The speech of the deputy Ihsan Çabej
“There is no greater, more painful and sadder tragedy when a mother remembers the loss of her child. It is about the annihilating tragedy suffered by the southern province, Chameria, whose origin they want to deny. There are historians who want to prove that the Balkans in ancient times was called the Illyrian Penisola, or the Illyrian Peninsula, inhabited mainly by Illyrian tribes, for whom it has been conclusively proven that they are our ancestors. So, apparently, our ancestors were the early inhabitants of these territories stretching along the Adriatic and Ionian coasts, the latter called by the Greeks Epirus, meaning continent, because they were mainly concentrated on the islands. The Greek classics themselves describe their northern border at Thermopylae. But over the centuries, the Greek pushed step by step toward the North on the continent and the Illyrian tribes came slowly retreating. Cunning came out more victorious over bravery. The Romans conquered the peninsula and Roman rule was followed by Byzantine rule. In the 6th-7th century BC, the Asian Slavic barbarians flocked here, who today claim the absurd paradox that the Kosovo of the Illyrian Dardanians, coming to these territories from generation to generation since antiquity, is the cradle of Slavism. In the 15th century, the peninsula was conquered by the Ottoman hordes, but in the meantime, Byzantium had sown the seeds of orthodoxy and Hellenization to a considerable extent throughout the South of the peninsula, and this path was not interrupted by the invaders, who was interested in a deeper and tougher vision of the Church of Constantinople with that of Rome. To this end, the High Gate established the Patriarchate in Istanbul, which it left to administer all the Christians of the region. The privileges bestowed on the first patriarch, Geradios, were inherited by his descendants. The patriarchate strictly carried out the orders of the wealthy Greek Greeks of Istanbul’s Fanar district, so that the Greeks were given all the conditions to occupy the entire southern part of the peninsula and to Hellenize other provinces not their own. At the same time, Constantinople became an attractive alternative for all the inhabitants of the Balkans, and in the 18th century, the Albanian, caught between two fires: between the barbarian Serbs in the North and the predatory Greeks in the South, was forced to embrace Islam in order to win political credit and escape extinction.
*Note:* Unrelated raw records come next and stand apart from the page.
(* ===== verification/FireBreaker.v ===== *)
(** * The circuit breaker of autopilot rules ([CircuitState], [circuit_check]
    and [BreakerReader] of crates/duduclaw-gateway/src/autopilot_engine.rs)

    Each rule has a breaker: ten fires within a minute open it, a minute later
    one probe goes through, and half a minute of quiet after the probe closes
    it.  The theorems bound the fires of a rule in any minute and say that a
    quiet rule fires again. *)

From S2P Require Import Prelude.
From S2P Require Import Bytes.
From S2P Require Import JsonValue.

Definition CIRCUIT_MAX_FIRES : nat := 10.
Definition CIRCUIT_WINDOW : Z := secs 60.
Definition CIRCUIT_OPEN_COOLDOWN : Z := secs 60.
Definition CIRCUIT_HALF_OPEN_PROBE_WINDOW : Z := secs 30.

(** [U] is the type of wall-clock times. *)
Inductive CircuitState (U : Type) :=
| Closed (fires : list Z)
| Open (opened_at : Z) (opened_at_utc : option U)
| HalfOpen (probed_at : Z) (opened_at_utc : option U).
Arguments Closed {U} fires.
Arguments Open {U} opened_at opened_at_utc.
Arguments HalfOpen {U} probed_at opened_at_utc.

(** The states [circuit_check] reports to have entered. *)
Inductive Entered := EnteredOpen | EnteredOpenRetrip | EnteredHalfOpen | EnteredClosed.

Section breaker.
Context {U : Type}.

Definition CircuitState_new_closed : CircuitState U := Closed [].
Speech of the deputy Sadik Bejko
The massacres should be spoken of simply and seriously, as in the days when we commemorate national mourning and calamities. To talk about this does not mean to talk about nationalism. To me, patriotism and nationalism are completely different things. Albania has a map, a geography of massacres and purges that surround it on all four sides, across its borders. It should also have books of massacres and their memorials. Extermination has been promoted by wars, burns, famines, in the spread of mass diseases such as plague, there are old and new massacres like that of Manastir, Tivar, Nis, Chameria, etc. The massacres were driven by a war of culture, Ottomanism, Serbization, Montenegrin conversion and Hellenization. There is a whole Albanian killer science. There are scientists and memoranda, with thick books, there are clerics who have used religion in the service of assimilation, then gangs of executioners, even the invading and exterminating armies. Our borders carry the smell of ashes and burnt flesh for human life. We are a nation still divided into five states. In this sense, the Cham massacre of June 27, 1944 is opposed to the ancient tragedy of the Albanians, but it was a continuation of many massacres. The Chams experienced expulsions, even Andallagian exchanges. Then Chameria, finally, experienced the blackest tragedy, ethnic cleansing, is a crime that was incited with all the black colors of crime, a classic crime and ethnic cleansing, in the spirit that brought World War II with fascist philosophy for the extinction of races, for the burning for the living, the absolute annihilation of the races we do not love. Such an expansion of borders with the eventual annihilation of another culture cannot be overshadowed by the fact that the Chams were once collaborators of fascism.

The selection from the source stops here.